Recurrence relation: verify that the expression given for $a_n$ Consider the following difference equation and initial conditions.
(i) $a_n=(-3)^n+n$, $a_0=1, a_1=-2$
satisfies 
(ii) $a_{n+1}+2a_n - 3a_{n-1} =4$
The answer is 
$=(-3)^{n+1}+(n+1)+2((-3)^n+n)-3((-3)^{n-1}-(n-1)$ <---first line
$=(-3+2+1)(-3)^n+(n+1+2n-3n+3)$ <--- second line
$=4$

How to apply (i) into (ii) especially first and second line?
Could you please help me?  If you know what rule of algebra I need to brush up please let me know.  To clarify and prevent from any confusion about the question I attached original question and answer.


 A: From what I understand, this question should be rephrased as.
Let $a_n=(-3)^n+n$, for all integers $n\ge 0$. For $n\ge 1$, evaluate $a_{n+1}+2a_n-3a_{n-1}$.
The answer is $a_{n+1}+2a_n-3a_{n-1}=4$, which follows from elementary manipulations.
EDIT: @EvanS Since you are so desperate. To transform the first line into the second, just group the terms. For instance, you have $(-3)^{n+1}+A+2(-3)^n+2n+(-3)^n-B$ so factor out $(-3)^n$ to get $(-3)^n(-3+2+1)$. And similar for the other terms.
A: Usually, the task for difference equations is to solve a given one using the provided initial values. The underlying task in this problem appears to be to go the reverse way: Given a sequence, determine the difference equation that it satisfies and the initial values. However, it seems that the problem was heavily reworked to contain now too many hints resulting in the obfuscation of the original task. The original task is to check that a solution matches a difference equation, which is even easier.
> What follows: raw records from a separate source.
(** What [zmq_recv] gives [receive_incoming_etsi]. *)
Inductive etsi_recv : Type :=
  | EtsiBatch (results : list encoded_result)   (* at least one byte *)
  | EtsiNone                                    (* nothing left, or no bytes *)
  | EtsiOdd                                     (* not a whole number of results *)
  | EtsiError.

Fixpoint handle_batch (results : list encoded_result) (f : forwarding_thread_data_t)
    : outcome (Z * forwarding_thread_data_t) :=
  match results with
  | [] => Ok (1, f)
  | res :: results =>
      '(rc, f1) ← handle_encoded_result res f;
      if rc <? 0 then Ok (-1, f1) else handle_batch results f1
  end.

(** [receive_incoming_etsi]: the return value, the answers that were not asked
    for, and the thread. *)
Fixpoint receive_incoming_etsi (recvs : list etsi_recv) (processed : Z)
    (f : forwarding_thread_data_t) : outcome (Z * list etsi_recv * forwarding_thread_data_t) :=
  match recvs with
  | [] => Ok (1, [], f)
  | EtsiError :: recvs | EtsiOdd :: recvs => Ok (-1, recvs, f)
  | EtsiNone :: recvs => Ok (1, recvs, f)
  | EtsiBatch results :: recvs =>
      '(rc, f1) ← handle_batch results f;
      if rc <? 0 then Ok (-1, recvs, f1)
      else if processed + zlen results <? 100000
           then receive_incoming_etsi recvs (processed + zlen results) f1
           else Ok (1, recvs, f1)
  end.

(** [process_control_message]; [None] is an error of the socket. *)
Fixpoint process_control_message (timer : Z) (msgs : list (option openli_export_recv_t))
    (f : forwarding_thread_data_t) : outcome (Z * forwarding_thread_data_t) :=
  match msgs with
  | [] => Ok (1, f)
  | None :: _ => Ok (-1, f)
  | Some msg :: msgs =>
      '(rc, f1) ← handle_ctrl_message timer msg f;
      if rc <=? 0 then Ok (-1, f1) else process_control_message timer msgs f1
  end.

(** ** Connections *)

(** What [connect_socket] and [SSL_connect] answer. *)
Inductive ssl_answer : Type := SslDone | SslWant | SslFailed.
Inductive connect_answer : Type :=
  | ConnectError                            (* -1 *)
  | ConnectRefused                          (* 0 *)
  | Connected (fd : Z) (hs : ssl_answer).

(** [connect_single_target]: the descriptor it returns and the destination. *)
Definition connect_single_target (ans : connect_answer) (tls : bool) (dest : export_dest_t)
    : Z * export_dest_t :=
  match dest.(ds_ipstr) with
  | None => (-1, dest)
  | Some _ =>
      match ans with
      | ConnectError => (-1, dest)
      | ConnectRefused => (-1, set_ds_failmsg 1 dest)
      | Connected fd hs =>
          if tls && match hs with SslFailed => true | _ => false end
          then (-1, set_ds_ssl false dest)
          else
            let b := dest.(ds_buffer) in
            (fd, set_ds_buffer (set_eb_partial 0 b.(eb_partialrem) b)
                   (set_ds_failmsg 0 (set_ds_ssl tls dest)))
      end
  end.

(** Make room in the poll arrays and take the next place in them. *)
Definition next_pollindex (f : forwarding_thread_data_t) : Z * forwarding_thread_data_t :=
  let f1 := if f.(fw_nextpoll) =? f.(fw_pollsize) - 1
            then set_fw_pollsize (f.(fw_pollsize) + 10)
                   (set_fw_forcesend (f.(fw_forcesend) ++ replicate 10 false)
                     (set_fw_topoll (f.(fw_topoll) ++ replicate 10 (Mkpollitem 0 false false)) f))
            else f in
  (f1.(fw_nextpoll), set_fw_nextpoll (f1.(fw_nextpoll) + 1) f1).
(** Results of one stream come from records of one stream. *)
Lemma same_destination :
  (∀ r r', r ∈ recs → r' ∈ recs → stream_of r = stream_of r' → is_Some (stream_of r) →
    r.(ex_destid) = r'.(ex_destid)) →
  ∀ x y, x ∈ result_of <$> jobs → y ∈ result_of <$> jobs → stream_key x = stream_key y →
    fr_destid x = fr_destid y.
Proof.
  intros Hd x y (j & -> & Hj)%list_elem_of_fmap (j' & -> & Hj')%list_elem_of_fmap.
  rewrite (job_key j Hj), (job_key j' Hj'). intros E%job_key_inj; [|done..].
  destruct (proj1 (Forall_forall _ _) origin j Hj) as [Hin Hs].
  destruct (proj1 (Forall_forall _ _) origin j' Hj') as [Hin' Hs'].
  simpl. apply Hd; [done..|congruence|eauto].
Qed.
End run.

(** The workers can encode every job that comes from well-formed records. *)
Lemma jobs_encodable (recs : list openli_export_recv_t) jobs :
  (∀ j, j.(job_origreq).(ex_type) ≠ OPENLI_EXPORT_RAW_SYNC →
    ∃ b, encode_etsi j = Some b ∧ result_ok b ∧ zlen (result_bytes b) ≤ B) →
  66553 ≤ B →
  (∀ r j, r ∈ recs → r.(ex_data) = Data_rawip j → zlen j.(jd_content) ≤ 65535) →
  Forall (λ j, j.(job_origreq) ∈ recs ∧ stream_of j.(job_origreq) = Some (job_stream j) ∧
               zlen j.(job_liid) ≤ 1000) jobs →
  Forall encodable jobs.
Proof.
  intros Henc HB Hraw Hj. eapply Forall_impl; [exact Hj|]. intros j (Hin & Hs & Hl).
  unfold encodable, encode_job. case_decide as Ht.
  - unfold stream_of, extract_job in Hs. rewrite Ht in Hs.
    destruct (ex_data (job_origreq j)) as [| | | | | | |jd| |] eqn:Hd; try done.
    destruct (encode_rawip_ok j jd Hd Hl (Hraw _ _ Hin Hd)) as (b & -> & Hok & Hlen).
    run_outcome. exists b. split; [done|]. split; [done|lia].
  - destruct (Henc j Ht) as (b & -> & Hok & Hlen). eauto.
Qed.
End pipeline.

(** * Theorem *)


(** * Examples *)

#[local] Existing Instance set_judy1.

(** An encoder that writes the sequence number. *)
Definition sample_encode (job : openli_encoding_job_t) : option openli_encoded_result_t :=
  Some (sample_body (le_bytes 4 job.(job_seqno))).

Lemma sample_published : published_ok (accepted sample_events) sample_tracker.
Proof.
  intros r k Hr Hk. change (accepted sample_events) with
    [sample_record true 5 "one"; sample_change; sample_record false 5 "begin"; sample_record true 5 "two"]
    in Hr |- *.
  assert (k = (of_string "L-1", 5, true) ∨ k = (of_string "L-1", 5, false)) as [-> | ->].
  { repeat (apply elem_of_cons in Hr as [->|Hr]; [vm_compute in Hk; first [discriminate Hk|
      injection Hk as <-; vm_compute; first [by left|by right]]|]). by apply elem_of_nil in Hr. }
  all: split_and!; [vm_compute; by eexists|repeat constructor; by intros [? _]|done|by vm_compute|done..].
Qed.

(* ===== verification/AccessSession.v ===== *)
(** * Internet access sessions (src/src/collector/internetaccess.h, internetaccess.c)

    The session of a user, as the access protocols (RADIUS, GTP) create and change
    it: its state, and the table of IP addresses that were assigned to it, a block
    that grows five entries at a time and counts its entries in a byte. *)

From S2P Require Import Prelude.

Definition AF_INET : Z := 2.
Definition AF_INET6 : Z := 10.
Definition SESSION_IP_INCR : Z := 5.

Inductive session_state_t : Type :=
  | SESSION_STATE_NEW | SESSION_STATE_AUTHING | SESSION_STATE_ACTIVE
  | SESSION_STATE_ACTIVE_NO_IP | SESSION_STATE_RENEW | SESSION_STATE_ENDING
  | SESSION_STATE_OVER.

Inductive access_action_t : Type :=
  | ACCESS_ACTION_ATTEMPT | ACCESS_ACTION_FAILED | ACCESS_ACTION_ACCEPT
  | ACCESS_ACTION_REJECT | ACCESS_ACTION_ALREADY_ACTIVE | ACCESS_ACTION_INTERIM_UPDATE
  | ACCESS_ACTION_MODIFIED | ACCESS_ACTION_END | ACCESS_ACTION_END_SUDDEN
  | ACCESS_ACTION_RETRY | ACCESS_ACTION_NONE.

Inductive user_identity_method_t : Type :=
  | USER_IDENT_RADIUS_USERNAME | USER_IDENT_RADIUS_CSID | USER_IDENT_GTP_MSISDN
  | USER_IDENT_GTP_IMSI.
Definition USER_IDENT_MAX : Z := 4.
(* ===== verification/Radius.v ===== *)
(** * The RADIUS plugin: packets, users and requests
      (src/src/collector/accessplugins/radius.c)

    The plugin follows the exchanges between network access servers and a RADIUS
    server.  A packet is parsed into attributes ([radius_parse_packet]); a request
    names users ([process_username_attribute]) and is saved until its response
    arrives, a response is matched with its request ([find_matching_request]) or kept
    as an orphan ([create_orphan]) until the request shows up ([search_orphans]).

    Users, their sessions, saved requests and NAS records point at each other, so
    they have addresses: [rg_users], [rg_sessions], [rg_reqs] and [rg_nases] are the
    live objects, and following an address that is not there is [Undef].  Attributes
    are list nodes that move between the packet, a saved request, an orphan and the
    free list; each keeps its address and its buffer, [att_val], of which the first
    [att_len] bytes belong to the attribute.  NULL is the empty list for them.

    Times are whole microseconds (the code has seconds in a [double]).  What libtrace
    answers about a packet is the record [radius_packet].  Nothing calls
    [radius_uncouple_parsed_data] or [process_nasport_attribute], and they are left
    out: the packet is always the one the plugin owns. *)

From stdpp Require Import gmap.
From S2P Require Import Prelude ByteOrder Publish AccessSession.

Definition ORPHAN_EXPIRY : Z := 1000000.
Definition STANDARD_ATTR_ALLOC : Z := 64.
Definition PREALLOC_ATTRS : Z := 50000.

Definition RADIUS_CODE_ACCESS_REQUEST : Z := 1.
Definition RADIUS_CODE_ACCESS_ACCEPT : Z := 2.
Definition RADIUS_CODE_ACCESS_REJECT : Z := 3.
Definition RADIUS_CODE_ACCOUNT_REQUEST : Z := 4.
Definition RADIUS_CODE_ACCOUNT_RESPONSE : Z := 5.
Definition RADIUS_CODE_ACCESS_CHALLENGE : Z := 11.

Definition RADIUS_ATTR_USERNAME : Z := 1.
Definition RADIUS_ATTR_NASIP : Z := 4.
Definition RADIUS_ATTR_NASPORT : Z := 5.
Definition RADIUS_ATTR_FRAMED_IP_ADDRESS : Z := 8.
Definition RADIUS_ATTR_CALLED_STATION_ID : Z := 30.
Definition RADIUS_ATTR_CALLING_STATION_ID : Z := 31.
Definition RADIUS_ATTR_NASIDENTIFIER : Z := 32.
Definition RADIUS_ATTR_ACCT_STATUS_TYPE : Z := 40.
Definition RADIUS_ATTR_ACCT_INOCTETS : Z := 42.
Definition RADIUS_ATTR_ACCT_OUTOCTETS : Z := 43.
Definition RADIUS_ATTR_ACCT_SESSION_ID : Z := 44.
Definition RADIUS_ATTR_ACCT_TERMINATE_CAUSE : Z := 49.
Definition RADIUS_ATTR_FRAMED_IPV6_PREFIX : Z := 97.
Definition RADIUS_ATTR_DELEGATED_IPV6_PREFIX : Z := 123.
Definition RADIUS_ATTR_FRAMED_IPV6_ADDRESS : Z := 168.

Definition RADIUS_ACCT_START : Z := 1.
Definition RADIUS_ACCT_STOP : Z := 2.
Definition RADIUS_ACCT_INTERIM_UPDATE : Z := 3.

(** ** The state of the plugin *)

Record radius_attribute_t : Type := Mkradius_attribute_t {
  att_addr : Z;
  att_type : Z;
  att_len : Z;
  att_val : bytes;
}.

Record radius_user_session_t : Type := Mkradius_user_session_t {
  us_session_id : Z;
  us_current : session_state_t;
  us_nas_port : Z;
  us_octets_received : Z;
  us_octets_sent : Z;
  us_nasidentifier : cstring;
  us_nas_ip : option bytes;
  us_nas_ip_family : Z;
  us_parent : option Z;
}.

Record radius_user_t : Type := Mkradius_user_t {
  ru_idmethod : user_identity_method_t;
  ru_userid : bytes;
  ru_nasidentifier : cstring;
  ru_nasid_len : Z;
  ru_sessions : gmap Z Z;
  ru_savedrequests : gmap Z Z;
  ru_parent_nas : Z;
}.

Record radius_saved_req_t : Type := Mkradius_saved_req_t {
  rq_reqid : Z;
  rq_statustype : Z;
  rq_acctsess : Z;
  rq_tvsec : Z;
  rq_attrs : list radius_attribute_t;
  rq_targetusers : list (option Z);
  rq_targetuser_count : Z;
  rq_active_targets : Z;
}.
(* ===== verification/RadiusParse.v ===== *)
(** * Theorems about parsing RADIUS packets

    Whatever arrives is parsed without leaving the packet or an attribute's buffer,
    and the loop ends; well-formed attributes are all found.  The buffers of
    attributes that are used again are big enough for their new value. *)

From stdpp Require Import gmap.
From S2P Require Import Prelude ByteOrder Publish AccessSession Radius.

(** ** Attributes *)

(** An attribute fits in its buffer, and the buffer has room for any fixed-size
    value. *)
Definition attr_ok (a : radius_attribute_t) : Prop :=
  0 ≤ a.(att_len) < 256 ∧ a.(att_len) ≤ zlen a.(att_val) ∧
  STANDARD_ATTR_ALLOC ≤ zlen a.(att_val) ∧ all_bytes a.(att_val).

(** What the attribute says. *)
Definition attr_view (a : radius_attribute_t) : Z * bytes :=
  (a.(att_type), ztake a.(att_len) a.(att_val)).

Lemma all_bytes_replicate n : all_bytes (replicate n 0).
Proof. apply Forall_replicate. unfold is_byte. lia. Qed.

Lemma attr_buffer_ok old len :
  0 ≤ len < 256 →
  (∀ buf, old = Some buf → STANDARD_ATTR_ALLOC ≤ zlen buf ∧ all_bytes buf) →
  len ≤ zlen (attr_buffer old len) ∧ STANDARD_ATTR_ALLOC ≤ zlen (attr_buffer old len) ∧
  all_bytes (attr_buffer old len).
Proof.
  intros Hlen Hold. unfold attr_buffer, STANDARD_ATTR_ALLOC in *.
  destruct old as [buf|]; destruct (Z.ltb_spec 64 len) as [H|H].
  - rewrite zlen_resize by lia. split_and!; [lia..|].
    apply Forall_resize; [unfold is_byte; lia|]. by apply (Hold buf).
  - destruct (Hold buf) as [H1 H2]; [done|]. split_and!; [lia|done|done].
  - rewrite zlen_replicate by lia. split_and!; [lia..|apply all_bytes_replicate].
  - rewrite zlen_replicate by lia. split_and!; [lia..|apply all_bytes_replicate].
Qed.

(** Two states of the plugin that differ in the packet, the free attributes and the
    next address only. *)
Definition same_tables (g g' : radius_global_t) : Prop :=
  g'.(rg_freeaccreqs) = g.(rg_freeaccreqs) ∧ g'.(rg_server_map) = g.(rg_server_map) ∧
  g'.(rg_nases) = g.(rg_nases) ∧ g'.(rg_users) = g.(rg_users) ∧
  g'.(rg_sessions) = g.(rg_sessions) ∧ g'.(rg_reqs) = g.(rg_reqs).

#[global] Instance same_tables_preorder : PreOrder same_tables.
Proof.
  split.
  - by intros g.
  - intros g1 g2 g3 (? & ? & ? & ? & ? & ?) (? & ? & ? & ? & ? & ?). split_and!; congruence.
Qed.

Lemma create_new_attribute_ok type len mem g :
  2 ≤ len < 256 → all_bytes mem → len - 2 ≤ zlen mem → Forall attr_ok g.(rg_freeattrs) →
  ∃ a g', create_new_attribute type len (Some mem) false g = Ok (a, g') ∧
    attr_ok a ∧ attr_view a = (type, ztake (len - 2) mem) ∧ a.(att_len) = len - 2 ∧
    Forall attr_ok g'.(rg_freeattrs) ∧ g'.(rg_parsedpkt) = g.(rg_parsedpkt) ∧
    same_tables g g'.
Proof.
  intros Hlen Hmem Hz Hfree. unfold create_new_attribute.
  assert (Hu : u8 (len - 2) = len - 2) by (apply Z.mod_small; lia). rewrite Hu.
  assert (Hgen : ∀ addr old g', Forall attr_ok g'.(rg_freeattrs) →
    g'.(rg_parsedpkt) = g.(rg_parsedpkt) → same_tables g g' →
    (∀ buf, old = Some buf → STANDARD_ATTR_ALLOC ≤ zlen buf ∧ all_bytes buf) →
    ∃ a g'', (v ← read_bytes (len - 2) mem;
      if decide (len - 2 ≤ zlen (attr_buffer old (len - 2)))
      then Ok (Mkradius_attribute_t addr type (len - 2)
                 (v ++ zdrop (len - 2) (attr_buffer old (len - 2))), g')
      else Undef) = Ok (a, g'') ∧
    attr_ok a ∧ attr_view a = (type, ztake (len - 2) mem) ∧ a.(att_len) = len - 2 ∧
    Forall attr_ok g''.(rg_freeattrs) ∧ g''.(rg_parsedpkt) = g.(rg_parsedpkt) ∧
    same_tables g g'').
  { intros addr old g' Hf Hp Hs Hold.
    destruct (attr_buffer_ok old (len - 2)) as (Hb1 & Hb2 & Hb3); [lia|done|].
    rewrite read_bytes_Ok by done. run_outcome. rewrite decide_True by done.
    eexists _, _. split; [done|]. unfold attr_ok, attr_view. cbn [att_len att_val att_type].
    rewrite zlen_app, zlen_ztake, zlen_zdrop by lia.
    split_and!; [lia|lia|lia|lia| | |done|done|done|by apply Hs..].
    - apply Forall_app. split; [by apply Forall_take|by apply Forall_drop].
    - rewrite ztake_app by (by rewrite zlen_ztake by lia). done. }
  destruct g.(rg_freeattrs) as [|a l] eqn:El.
  - apply Hgen; [simpl; by rewrite El|done|done|done].
  - inversion Hfree as [|? ? Ha Hl]; subst. apply Hgen; [done|done|done|].
    intros ? [= <-]. by destruct Ha as (_ & _ & ? & ?).
Qed.

Lemma read_le_attr n a : attr_ok a → (n ≤ 64)%nat → ∃ v, read_le n a.(att_val) = Ok v.
Proof.
  intros (_ & _ & H & _) Hn. apply read_le_Ok. unfold STANDARD_ATTR_ALLOC in H. lia.
Qed.

Lemma note_attribute_ok a rd :
  attr_ok a → ∃ rd', note_attribute a rd = Ok rd' ∧ rd'.(rd_attrs) = rd.(rd_attrs) ∧
    rd'.(rd_msgtype) = rd.(rd_msgtype) ∧ rd'.(rd_matchednas) = rd.(rd_matchednas).
Proof.
  intros Ha. unfold note_attribute. destruct (read_le_attr 4 a Ha) as [v Hv]; [lia|].
  rewrite Hv. destruct (att_type a =? RADIUS_ATTR_ACCT_STATUS_TYPE); run_outcome;
    destruct (att_type a =? RADIUS_ATTR_ACCT_SESSION_ID); eauto.
Qed.

Lemma add_attribute_ok type len mem g :
  2 ≤ len < 256 → all_bytes mem → len - 2 ≤ zlen mem → Forall attr_ok g.(rg_freeattrs) →
  ∃ a g', add_attribute type len mem g = Ok g' ∧
    attr_ok a ∧ attr_view a = (type, ztake (len - 2) mem) ∧
    Forall attr_ok g'.(rg_freeattrs) ∧
    g'.(rg_parsedpkt).(rd_attrs) = a :: g.(rg_parsedpkt).(rd_attrs) ∧
    g'.(rg_parsedpkt).(rd_msgtype) = g.(rg_parsedpkt).(rd_msgtype) ∧
    g'.(rg_parsedpkt).(rd_matchednas) = g.(rg_parsedpkt).(rd_matchednas) ∧
    same_tables g g'.
Proof.
  intros Hlen Hmem Hz Hfree.
  destruct (create_new_attribute_ok type len mem g) as (a & g' & E & Ha & Hv & _ & Hf & Hp & Hs);
    [done..|].
  unfold add_attribute. rewrite E. run_outcome. rewrite Hp.
  destruct (note_attribute_ok a (set_rd_attrs (a :: g.(rg_parsedpkt).(rd_attrs))
              g.(rg_parsedpkt)) Ha) as (rd & E2 & H1 & H2 & H3).
  rewrite E2. run_outcome. by eexists a, _.
Qed.

(** ** The loop *)

(** The attributes at the start of a block of bytes, as RFC 2865 lays them out: type,
    length of the whole attribute, value; [None] once the loop stops. *)
Definition next_attribute (mem : bytes) : option (Z * bytes * bytes) :=
  match mem with
  | t :: l :: mem' =>
      if (0 <? zlen mem') && (2 <? l) && (l <=? zlen mem)
      then Some (t, ztake (l - 2) mem', zdrop (l - 2) mem') else None
  | _ => None
  end.

Fixpoint attributes_of (fuel : nat) (mem : bytes) : list (Z * bytes) :=
  match fuel with
  | O => []
  | S fuel => match next_attribute mem with
              | Some (t, v, mem) => (t, v) :: attributes_of fuel mem
              | None => []
              end
  end.

Lemma next_attribute_shorter mem t v mem' :
  next_attribute mem = Some (t, v, mem') → (length mem' < length mem)%nat.
Proof.
  unfold next_attribute. intros H. repeat case_match; simplify_eq.
  unfold zdrop. rewrite length_drop. simpl. lia.
Qed.

(** Enough fuel is enough. *)
Lemma attributes_of_fuel n m mem :
  (length mem < n)%nat → (length mem < m)%nat → attributes_of n mem = attributes_of m mem.
Proof.
  revert m mem. induction n as [|n IH]; intros m mem Hn Hm; [lia|].
  destruct m as [|m]; [lia|]. simpl.
  destruct (next_attribute mem) as [[[t v] mem']|] eqn:E; [|done].
  apply next_attribute_shorter in E. f_equal. apply IH; lia.
Qed.

(** What the parser keeps of them. *)
Definition interesting (l : list (Z * bytes)) : list (Z * bytes) :=
  filter (λ av, interesting_attribute av.1 = true) l.

Lemma parse_attributes_ok fuel mem g :
  (length mem < fuel)%nat → all_bytes mem →
  Forall attr_ok g.(rg_freeattrs) → Forall attr_ok g.(rg_parsedpkt).(rd_attrs) →
  ∃ g', parse_attributes fuel (zlen mem) mem g = Ok g' ∧
    Forall attr_ok g'.(rg_freeattrs) ∧ Forall attr_ok g'.(rg_parsedpkt).(rd_attrs) ∧
    attr_view <$> g'.(rg_parsedpkt).(rd_attrs) =
      reverse (interesting (attributes_of fuel mem)) ++ (attr_view <$> g.(rg_parsedpkt).(rd_attrs)) ∧
    g'.(rg_parsedpkt).(rd_msgtype) = g.(rg_parsedpkt).(rd_msgtype) ∧
    g'.(rg_parsedpkt).(rd_matchednas) = g.(rg_parsedpkt).(rd_matchednas) ∧
    same_tables g g'.
Proof.
  revert mem g. induction fuel as [|fuel IH]; intros mem g Hfuel Hmem Hfree Hattrs; [lia|].
  cbn [parse_attributes attributes_of].
  assert (Hstop : next_attribute mem = None → ∃ g', Ok g = Ok g' ∧
    Forall attr_ok g'.(rg_freeattrs) ∧ Forall attr_ok g'.(rg_parsedpkt).(rd_attrs) ∧
    attr_view <$> g'.(rg_parsedpkt).(rd_attrs) =
      reverse (interesting (match next_attribute mem with
                            | Some (t, v, mem) => (t, v) :: attributes_of fuel mem
                            | None => [] end)) ++ (attr_view <$> g.(rg_parsedpkt).(rd_attrs)) ∧
    g'.(rg_parsedpkt).(rd_msgtype) = g.(rg_parsedpkt).(rd_msgtype) ∧
    g'.(rg_parsedpkt).(rd_matchednas) = g.(rg_parsedpkt).(rd_matchednas) ∧
    same_tables g g') by (intros ->; by exists g).
  destruct (Z.leb_spec (zlen mem) 2) as [H2|H2].
  { apply Hstop. destruct mem as [|t [|l [|x mem]]]; [done..|]. zlia. }
  destruct mem as [|t [|l mem]]; [zlia..|].
  inversion Hmem as [|? ? Ht Hmem1]; subst. inversion Hmem1 as [|? ? Hl Hmem2]; subst.
  unfold is_byte in Ht, Hl. autorewrite with zlen in *.
  change (zdrop 1 (t :: l :: mem)) with (l :: mem).
  change (zdrop 2 (t :: l :: mem)) with mem.
  rewrite !read_le_1. run_outcome. unfold next_attribute in *. autorewrite with zlen in *.
  rewrite (proj2 (Z.ltb_lt 0 (zlen mem))) in * by lia. cbn [andb] in *.
  destruct (Z.leb_spec l 2) as [Hl2|Hl2].
  { apply Hstop. by rewrite (proj2 (Z.ltb_ge 2 l)) by lia. }
  rewrite (proj2 (Z.ltb_lt 2 l)) in * by lia. cbn [andb] in *.
  destruct (Z.ltb_spec (1 + (1 + zlen mem)) l) as [Hlm|Hlm].
  { apply Hstop. by rewrite (proj2 (Z.leb_gt l (1 + (1 + zlen mem)))) by lia. }
  rewrite (proj2 (Z.leb_le l (1 + (1 + zlen mem)))) in * by lia. clear Hstop.
  assert (Hrest : zdrop l (t :: l :: mem) = zdrop (l - 2) mem).
  { unfold zdrop. replace (Z.to_nat l) with (S (S (Z.to_nat (l - 2)))) by lia. done. }
  assert (Hrem : 1 + (1 + zlen mem) - l = zlen (zdrop (l - 2) mem)) by (rewrite zlen_zdrop; lia).
  rewrite Hrest, Hrem. unfold interesting. rewrite filter_cons. cbn [fst].
  assert (Hshort : (length (zdrop (l - 2) mem) < fuel)%nat).
  { unfold zdrop. rewrite length_drop. simpl in Hfuel. lia. }
  destruct (interesting_attribute t) eqn:Ei.
  - destruct (add_attribute_ok t l mem g) as (a & g1 & E & Ha & Hv & Hf & Hat & Hm & Hn & Hs);
      [lia|done|lia|done|].
    rewrite E. run_outcome. rewrite decide_True by done.
    destruct (IH (zdrop (l - 2) mem) g1) as (g2 & E2 & H1 & H3 & H4 & H5 & H6 & H7);
      [done|by apply Forall_drop|done|rewrite Hat; by constructor|].
    exists g2. split; [done|]. do 2 (split; [done|]).
    split_and!; [|by rewrite H5|by rewrite H6|by etrans].
    rewrite H4, Hat, reverse_cons, <- app_assoc. cbn [fmap list_fmap app]. by rewrite Hv.
  - run_outcome. rewrite decide_False by done.
    destruct (IH (zdrop (l - 2) mem) g) as (g2 & E2 & H); [done|by apply Forall_drop|done..|].
    by exists g2.
Qed.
Starting with $a_n=(−3)^n+n$, one can reconstruct the recurrence equation by killing the terms contained in it. First one has for the geometric sequence $(-3)^{n+1}=-3\cdot(-3)^n$, so
$$
b_n=a_{n+1}+3a_n=n+1+3n=4n+1
$$
By forming the simple difference, the linear term is reduced to a constant
$$
c_n=b_{n+1}-b_n=4n+5-(4n+1)=4
$$
On the other hand, 
$$
b_{n+1}-b_n=a_{n+2}+3a_{n+1}-a_{n+1}-3a_n=a_{n+2}+2a_{n+1}-3a_n,
$$
giving the recurrence contained in the problem statement (if it were corrected as suggested in the comments resp. the answer of mathse). 
The next reduction to zero would again use the difference
$$
d_n=c_{n+1}-c_n=a_{n+3}+a_{n+2}-5a_{n+1}+3a_n=0
$$

Insertion of the solution into the difference equation looks of course like
\begin{align}
a_{n+1}+2a_n-3a_{n-1}
&=((-3)^{n+1}+(n+1))+2((-3)^n+n)-3((-3)^{n-1}+(n-1))\\
&=(-3)^n(-3+2+1)+((n+1)+2n-3(n-1))\\
&=4
\end{align}
Perhaps it is a typo, or the vertical part of the plus sign became an aliasing error while printing or scanning.